◆ **DATA TO PROCESS**:
++++++++++
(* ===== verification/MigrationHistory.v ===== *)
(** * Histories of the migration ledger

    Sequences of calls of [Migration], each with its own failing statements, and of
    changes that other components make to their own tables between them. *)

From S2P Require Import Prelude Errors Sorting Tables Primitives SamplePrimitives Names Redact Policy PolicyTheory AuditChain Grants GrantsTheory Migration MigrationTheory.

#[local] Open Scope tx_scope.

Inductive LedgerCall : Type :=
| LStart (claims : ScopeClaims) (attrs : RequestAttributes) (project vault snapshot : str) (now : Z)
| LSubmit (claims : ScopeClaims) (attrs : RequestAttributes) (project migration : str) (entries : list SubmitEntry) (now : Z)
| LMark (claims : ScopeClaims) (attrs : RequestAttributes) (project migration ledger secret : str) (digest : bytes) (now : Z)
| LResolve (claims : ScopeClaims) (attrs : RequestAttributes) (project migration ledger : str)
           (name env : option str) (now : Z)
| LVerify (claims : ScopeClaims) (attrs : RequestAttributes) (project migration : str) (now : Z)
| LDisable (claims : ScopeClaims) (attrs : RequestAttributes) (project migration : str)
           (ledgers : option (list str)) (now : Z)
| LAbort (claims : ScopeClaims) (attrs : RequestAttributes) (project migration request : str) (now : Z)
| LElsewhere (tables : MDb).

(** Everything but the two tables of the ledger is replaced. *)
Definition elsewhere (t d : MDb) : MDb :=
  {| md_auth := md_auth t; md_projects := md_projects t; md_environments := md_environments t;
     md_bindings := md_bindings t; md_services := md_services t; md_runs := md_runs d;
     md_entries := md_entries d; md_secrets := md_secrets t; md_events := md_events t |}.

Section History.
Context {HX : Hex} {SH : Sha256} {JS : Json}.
++++++++++
◆ **DESCRIPTION OF THE TASK**: Please transcribe word for word the lines from the line with "(** Everything but" to the end of the material, both ends included.

◆ **RESPONSE TO THE TASK**:
(** Everything but the two tables of the ledger is replaced. *)
Definition elsewhere (t d : MDb) : MDb :=
  {| md_auth := md_auth t; md_projects := md_projects t; md_environments := md_environments t;
     md_bindings := md_bindings t; md_services := md_services t; md_runs := md_runs d;
     md_entries := md_entries d; md_secrets := md_secrets t; md_events := md_events t |}.

Section History.
Context {HX : Hex} {SH : Sha256} {JS : Json}.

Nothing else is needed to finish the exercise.